Your task:
Review the listing and copy each line that holds the word "popen".

Data under study:
(** One attempt of the pattern [\{@(\w+)\}] at the start of [s]: the
    captured group when it matches.  [\w+] is greedy and the closing brace
    is not a word character, so the match, when there is one, takes the
    whole run of word characters. *)
Definition match_placeholder (s : string) : option string :=
  match s with
  | String a (String b s') =>
      if ascii_eqb a "{" && ascii_eqb b "@" then
        match span_word s' with
        | (String c w, String d _) =>
            if ascii_eqb d "}" then Some (String c w) else None
        | _ => None
        end
      else None
  | _ => None
  end.

(** [re.findall(r'\{@(\w+)\}', s)]: leftmost matches, not overlapping.
    [skip] counts the characters of the last match not yet passed. *)
Fixpoint findall_from (skip : nat) (s : string) : list string :=
  match s with
  | EmptyString => []
  | String _ s' =>
      match skip with
      | S k => findall_from k s'
      | O =>
          match match_placeholder s with
          | Some name => name :: findall_from (String.length name + 2) s'
          | None => findall_from 0 s'
          end
      end
  end.

(** [s.replace(old, new)] for a non-empty [old]: every leftmost occurrence,
    scanning on after the replaced text. *)
Fixpoint replace_from (old new : string) (skip : nat) (s : string) : string :=
  match s with
  | EmptyString => EmptyString
  | String a s' =>
      match skip with
      | S k => replace_from old new k s'
      | O =>
          if starts_with old s
          then new +:+ replace_from old new (String.length old - 1) s'
          else String a (replace_from old new 0 s')
      end
  end.

(** With an empty [old], Python inserts [new] before every character and at
    the end. *)
Fixpoint intersperse_before (new s : string) : string :=
  match s with
  | EmptyString => new
  | String a s' => new +:+ String a (intersperse_before new s')
  end.

Definition str_replace (s old new : string) : string :=
  match old with
  | EmptyString => intersperse_before new s
  | String _ _ => replace_from old new 0 s
  end.

(** [s.split(",")] *)
Fixpoint split_comma_acc (cur : string -> string) (s : string) : list string :=
  match s with
  | EmptyString => [cur EmptyString]
  | String a s' =>
      if ascii_eqb a ","
      then cur EmptyString :: split_comma_acc (fun x => x) s'
      else split_comma_acc (fun x => cur (String a x)) s'
  end.

Definition split_comma (s : string) : list string := split_comma_acc (fun x => x) s.

Fixpoint lstrip (s : string) : string :=
  match s with
  | String a s' => if is_space a then lstrip s' else s
  | EmptyString => EmptyString
  end.
(** [response.raise_for_status()]. *)
Definition raise_for_status (status : Z) : M unit :=
  if (200 <=? status) && (status <=? 299) then ret tt
  else raise (Httpx (HTTPStatusError status)).

Definition event_payload (event : UsageEvent) : json :=
  JDict [ ("id", JStr (uuid_str (id event)));
          ("timestamp", JStr (isoformat (timestamp event)));
          ("model", JStr (model event));
          ("input_tokens", JInt (input_tokens event));
          ("output_tokens", JInt (output_tokens event));
          ("input_cost", JFloat (input_cost event));
          ("output_cost", JFloat (output_cost event));
          ("total_cost", JFloat (total_cost event));
          ("duration_ms", json_opt JInt (duration_ms event));
          ("user_id", json_opt JStr (user_id event));
          ("feature", json_opt JStr (feature event));
          ("metadata", JDict (metadata event)) ].

(** Send a usage event to the API. *)
Definition send_event (self : APIClient) (event : UsageEvent) : M unit :=
  let payload := event_payload event in
  try_except
    (status <- post self (String.append (base_url self) "/v1/events") payload ;;
     raise_for_status status)
    is_HTTPError
    (* Fail silently - don't break the app if tracking fails *)
    (ret tt).


(* ================================================================== *)
(** ** tracker.py *)

(** [CostTracker.__init__]. *)
Definition CostTracker_init (key : option string) (url : string)
    (user feat : option string) : CostTracker :=
  {| api_key := key;
     api_url := url;
     default_user_id := user;
     default_feature := feat;
     _client := if truthy_str key
                then match key with
                     | Some k => Some (APIClient_init k url)
                     | None => None
                     end
                else None |}.

(** Track a single LLM usage event. *)
Definition track (self : CostTracker) (model_ : string)
    (input_tokens_ output_tokens_ : Z)
    (user_id_ feature_ : option string) (duration_ms_ : option Z)
    (metadata_ : option (list (string * json))) : M UsageEvent :=
  c <- lift (get_cost model_ input_tokens_ output_tokens_) ;;
  let '(input_cost_, output_cost_, total_cost_) := c in
  i <- uuid4 ;;
  now <- utcnow ;;
  let event :=
    {| id := i;
       timestamp := now;
       model := model_;
       input_tokens := input_tokens_;
       output_tokens := output_tokens_;
       input_cost := input_cost_;
       output_cost := output_cost_;
       total_cost := total_cost_;
       duration_ms := duration_ms_;
       user_id := or_str user_id_ (default_user_id self);
       feature := or_str feature_ (default_feature self);
       metadata := or_empty_dict metadata_ |} in
  (* Send to API if configured *)
  match _client self with
  | Some client => send_event client event
  | None => ret tt
  end ;;;
  ret event.

(* ================================================================== *)
(** ** instruments/anthropic.py and instruments/openai.py *)

Definition package_name (p : provider) : string :=
  match p with anthropic => "anthropic" | openai => "openai" end.
Lemma lookup_calls (E : Env) :
  omap lookup_arg (events (getdepsLicenses E))
  = match outcome (enumerate E) with
    | Ok reqs =>
        match getMyPackageLicense E with
        | Ok myLiceTxt =>
            match licenseType E myLiceTxt with
            | [] => []
            | _ :: _ => [reqs]
            end
        | Raise _ => []
        end
    | Raise _ => []
    end.
Proof.
  assert (Henum : omap lookup_arg (events (enumerate E)) = []).
  { destruct (enumerate_events_shape E)
      as [[_ ->] | [_ [-> | [text ->]]]]; reflexivity. }
  assert (Hloop : forall myLice packages,
            omap lookup_arg (flat_map (iteration_calls E myLice) packages)
            = []).
  { intros myLice packages.
    induction packages as [| p rest IH]; simpl; [reflexivity | exact IH]. }
  rewrite getdepsLicenses_cases.
  destruct (outcome (enumerate E)) as [reqs | e]; step; [| exact Henum].
  destruct (getMyPackageLicense E) as [txt | e]; step;
    [| now rewrite omap_app, Henum].
  destruct (licenseType E txt) as [| myLice others]; step;
    [now rewrite omap_app, Henum |].
  destruct (getPackages E reqs) as [packages | e]; step;
    rewrite !omap_app, Henum, ?Hloop; reflexivity.
Qed.

(** X3: [getPackages] is called at most once in a run, and only after
    the enumerator returned, the project's license was read and its
    classification was not empty; the argument of the call is the
    enumerator's list. So a project whose license cannot be read or
    classified causes no metadata lookup. *)
Theorem lookup_only_after_project_classified (E : Env) :
  (length (omap lookup_arg (events (getdepsLicenses E))) <= 1)%nat
  /\
  (forall reqs,
     EGetPackages reqs ∈ events (getdepsLicenses E) ->
     outcome (enumerate E) = Ok reqs /\
     exists myLiceTxt myLice others,
       getMyPackageLicense E = Ok myLiceTxt /\
       licenseType E myLiceTxt = myLice :: others).
Proof.
  split.
  - rewrite lookup_calls.
    destruct (outcome (enumerate E)); [| simpl; lia].
    destruct (getMyPackageLicense E) as [txt |]; [| simpl; lia].
    destruct (licenseType E txt); simpl; lia.
  - intros reqs Hin.
    assert (Harg : reqs ∈ omap lookup_arg (events (getdepsLicenses E))).
    { apply list_elem_of_omap. exists (EGetPackages reqs). now split. }
    rewrite lookup_calls in Harg.
    destruct (outcome (enumerate E)) as [reqs' | e];
      [| now apply elem_of_nil in Harg].
    destruct (getMyPackageLicense E) as [txt | e];
      [| now apply elem_of_nil in Harg].
    destruct (licenseType E txt) as [| myLice others] eqn:Hcls;
      [now apply elem_of_nil in Harg |].
    apply list_elem_of_singleton in Harg as ->.
    split; [reflexivity |]. now exists txt, myLice, others.
Qed.

Lemma lookup_only_after_project_classified_witness :
  EGetPackages [Some "foo"; Some "bar"; Some "baz"]
    ∈ events (getdepsLicenses Samples.poetryEnv)
  /\ (outcome (enumerate Samples.poetryEnv)
      = Ok [Some "foo"; Some "bar"; Some "baz"] /\
      exists myLiceTxt myLice others,
        getMyPackageLicense Samples.poetryEnv = Ok myLiceTxt /\
        licenseType Samples.poetryEnv myLiceTxt = myLice :: others).
Proof.
  assert (Hin : EGetPackages [Some "foo"; Some "bar"; Some "baz"]
                  ∈ events (getdepsLicenses Samples.poetryEnv)).
  { vm_compute.
    repeat first [apply list_elem_of_here | apply list_elem_of_further]. }
  split; [exact Hin |].
  exact (proj2 (lookup_only_after_project_classified Samples.poetryEnv)
           _ Hin).
Defined.

Lemma poetry_loop_outcome (lines : list string) :
  (Forall (fun line => PyStr.blank line = false) lines /\
   outcome (poetry_loop lines [])
   = Ok (map (fun line => head (PyStr.split line)) lines))
  \/ (Exists (fun line => PyStr.blank line = true) lines /\
      outcome (poetry_loop lines []) = Raise IndexError).
Proof.
  destruct (decide (Forall (fun line => PyStr.blank line = false) lines))
    as [Hall | Hnot].
  - left. split; [exact Hall |]. now rewrite poetry_loop_ok.
  - right. apply not_Forall_Exists in Hnot; [| intros x; apply _].
    assert (Hex : Exists (fun line => PyStr.blank line = true) lines).
    { eapply Exists_impl; [exact Hnot |]. simpl. intros line Hl.
      now destruct (PyStr.blank line). }
    split; [exact Hex |]. now rewrite poetry_loop_blank.
Qed.

(** X4: two failures before any license is classified. When poetry is
    absent and [requirements.parse] rejects requirements.txt, and when
    [getMyPackageLicense] raises after the enumerator returned, the run
    of [getdepsLicenses] ends there with that same exception: the
    classifier is not called and no metadata is looked up. *)
Theorem early_failures_stop_the_run (E : Env) :
  (forall f e,
     fst (popen E probe_argv) <> 0 ->
     open_ E "requirements.txt" "r" = Ok f ->
     requirements_parse E f = Raise e ->
     getdepsLicenses E
     = (fallback_prefix ++ [EParseRequirements (file_text f)], Raise e))
  /\
  (forall reqs e,
     outcome (enumerate E) = Ok reqs ->
     getMyPackageLicense E = Raise e ->
     getdepsLicenses E
     = (events (enumerate E) ++ [EGetMyPackageLicense], Raise e)).
Proof.
  split.
  - intros f e Hnz Hopen Hparse.
    rewrite getdepsLicenses_cases, (enumerate_fallback E Hnz), Hopen, Hparse.
    now step.
  - intros reqs e Henum Hmy.
    now rewrite getdepsLicenses_cases, Henum, Hmy.
Qed.

Lemma early_failures_stop_the_run_witness :
  (fst (popen MoreSamples.unparsableEnv probe_argv) <> 0
   /\ open_ MoreSamples.unparsableEnv "requirements.txt" "r"
      = Ok (mkFile "requirements.txt"
                   (String.concat Samples.nl ["foo"; "bar"; "foo"]))
   /\ requirements_parse MoreSamples.unparsableEnv
        (mkFile "requirements.txt"
                (String.concat Samples.nl ["foo"; "bar"; "foo"]))
      = Raise (ExternalError "ValueError")
   /\ outcome (enumerate MoreSamples.noProjectLicenseEnv)
      = Ok [Some "foo"; Some "bar"; Some "baz"]
   /\ getMyPackageLicense MoreSamples.noProjectLicenseEnv
      = Raise (ExternalError "FileNotFoundError"))
  /\ getdepsLicenses MoreSamples.unparsableEnv
     = (fallback_prefix
        ++ [EParseRequirements
              (String.concat Samples.nl ["foo"; "bar"; "foo"])],
        Raise (ExternalError "ValueError"))
  /\ getdepsLicenses MoreSamples.noProjectLicenseEnv
     = (events (enumerate MoreSamples.noProjectLicenseEnv)
        ++ [EGetMyPackageLicense],
        Raise (ExternalError "FileNotFoundError")).
Proof.
  assert (Hnz : fst (popen MoreSamples.unparsableEnv probe_argv) <> 0)
    by (vm_compute; discriminate).
  split; [repeat split; exact Hnz |].
  split.
  - exact (proj1 (early_failures_stop_the_run MoreSamples.unparsableEnv)
             (mkFile "requirements.txt"
                (String.concat Samples.nl ["foo"; "bar"; "foo"]))
             (ExternalError "ValueError") Hnz eq_refl eq_refl).
  - exact (proj2 (early_failures_stop_the_run MoreSamples.noProjectLicenseEnv)
             [Some "foo"; Some "bar"; Some "baz"]
             (ExternalError "FileNotFoundError") eq_refl eq_refl).
Defined.

(** ** More on [cli] *)

(** [formatMap] holds the five entries of lines 86-87 and no other. *)
Lemma formatMap_lookup_Some (E : Env) fmt render :
  formatMap E !! fmt = Some render <-> (fmt, render) ∈ format_entries E.
Proof.
  unfold formatMap, format_entries.
  rewrite !lookup_insert_Some, lookup_singleton_Some.
  rewrite !elem_of_cons, elem_of_nil.
  split.
  - intros [[<- <-] | [_ [[<- <-] | [_ [[<- <-] | [_ [[<- <-] | [_ [<- <-]]]]]]]]];
      auto 10.
  - intros [[= -> ->] | [[= -> ->] | [[= -> ->] | [[= -> ->] | [[= -> ->] | []]]]]].
    + now left.
    + right; split; [discriminate |]. now left.
    + right; split; [discriminate |]. right; split; [discriminate |].
      now left.
    + right; split; [discriminate |]. right; split; [discriminate |].
      right; split; [discriminate |]. now left.
    + right; split; [discriminate |]. right; split; [discriminate |].
      right; split; [discriminate |]. right; split; [discriminate |].
      now split.
Qed.

Lemma getdepsLicenses_no_print (E : Env) :
  List.filter is_print (events (getdepsLicenses E)) = [].
Proof.
  destruct (getdepsLicenses_tail E) as (tail & -> & Htail).
  rewrite List.filter_app, (filter_pipeline_calls is_print tail), app_nil_r;
    [| intros [] Hev; simpl in *; try reflexivity; discriminate Hev
     | exact Htail].
  destruct (enumerate_events_shape E)
    as [[_ ->] | [_ [-> | [text ->]]]]; reflexivity.
Qed.

Lemma cli_report_ok (E : Env) args to render out :
  parse_args E = Ok args ->
  outcome (open_target E args) = Ok to ->
  chosen_formatter E args = Some render ->
  outcome (getdepsLicenses E) = Ok out ->
  cli E = (events (open_target E args) ++ events (getdepsLicenses E)
           ++ [EPrint to (render out)],
           Ok tt).
Proof.
  intros Hargs Hto Hfmt Hout.
  rewrite (cli_after_target E args to Hargs Hto).
  unfold chosen_formatter in Hfmt.
  destruct (format args) as [fmt |]; [rewrite Hfmt | injection Hfmt as <-];
    rewrite (bind_ok _ _ _ Hout); unfold print; now step.
Qed.

(** X5: with a [--format] among json, markdown, csv, ansi and simple,
    an output stream that opened and a report from [getdepsLicenses],
    [cli] prints what the formatter of that name makes of the report,
    to that stream, and returns. *)
Theorem cli_dispatches_named_format (E : Env) args to fmt render out :
  parse_args E = Ok args ->
  outcome (open_target E args) = Ok to ->
  format args = Some fmt ->
  (fmt, render) ∈ format_entries E ->
  outcome (getdepsLicenses E) = Ok out ->
  cli E = (events (open_target E args) ++ events (getdepsLicenses E)
           ++ [EPrint to (render out)],
           Ok tt).
Proof.
  intros Hargs Hto Hfmt Hentry Hout.
  apply (cli_report_ok E args to render out Hargs Hto); [| exact Hout].
  unfold chosen_formatter. rewrite Hfmt.
  now apply formatMap_lookup_Some.
Qed.

Lemma cli_dispatches_named_format_witness :
  (parse_args MoreSamples.markdownFileEnv
   = Ok (mkArgs (Some "markdown") (Some "report.md"))
   /\ outcome (open_target MoreSamples.markdownFileEnv
                 (mkArgs (Some "markdown") (Some "report.md")))
      = Ok (ToFile (mkFile "report.md" ""))
   /\ ("markdown", formatter_markdown MoreSamples.markdownFileEnv)
        ∈ format_entries MoreSamples.markdownFileEnv
   /\ outcome (getdepsLicenses MoreSamples.markdownFileEnv)
      = Ok (map (iteration_record MoreSamples.markdownFileEnv permissive)
                (map Samples.metadata [Some "foo"; Some "bar"; Some "baz"])))
  /\ cli MoreSamples.markdownFileEnv
     = (events (open_target MoreSamples.markdownFileEnv
                  (mkArgs (Some "markdown") (Some "report.md")))
        ++ events (getdepsLicenses MoreSamples.markdownFileEnv)
        ++ [EPrint (ToFile (mkFile "report.md" "")) "markdown:foo,bar,baz"],
        Ok tt).
Proof.
  assert (Hentry : ("markdown", formatter_markdown MoreSamples.markdownFileEnv)
                     ∈ format_entries MoreSamples.markdownFileEnv).
  { apply list_elem_of_further, list_elem_of_here. }
  split; [repeat split; exact Hentry |].
  exact (cli_dispatches_named_format MoreSamples.markdownFileEnv
           (mkArgs (Some "markdown") (Some "report.md"))
           (ToFile (mkFile "report.md" "")) "markdown"
           (formatter_markdown MoreSamples.markdownFileEnv)
           (map (iteration_record MoreSamples.markdownFileEnv permissive)
              (map Samples.metadata [Some "foo"; Some "bar"; Some "baz"]))
           eq_refl eq_refl eq_refl Hentry eq_refl).
Defined.

(** X6: [--format simple] and no [--format] are the same run of [cli],
    whatever [--file] is and whatever the collaborators do: the default
    announced by FORMAT_HELP is the one implemented. *)
Theorem cli_simple_is_default (E : Env) (target : option string) :
  cli (with_args E (mkArgs (Some "simple") target))
  = cli (with_args E (mkArgs None target)).
Proof.
  unfold cli. cbn [parse_args with_args]. rewrite !bind_lift_ok.
  cbn [format].
  assert (Hsimple : formatMap (with_args E (mkArgs (Some "simple") target))
                      !! "simple"
                    = Some (formatter_simple E)).
  { apply formatMap_lookup_Some. unfold format_entries.
    cbn [with_args formatter_simple formatter_json formatter_markdown
         formatter_csv formatter_ansi].
    repeat first [apply list_elem_of_here | apply list_elem_of_further]. }
  rewrite Hsimple. reflexivity.
Qed.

Answer for the task:
     fst (popen E probe_argv) <> 0 ->
  (fst (popen MoreSamples.unparsableEnv probe_argv) <> 0
  assert (Hnz : fst (popen MoreSamples.unparsableEnv probe_argv) <> 0)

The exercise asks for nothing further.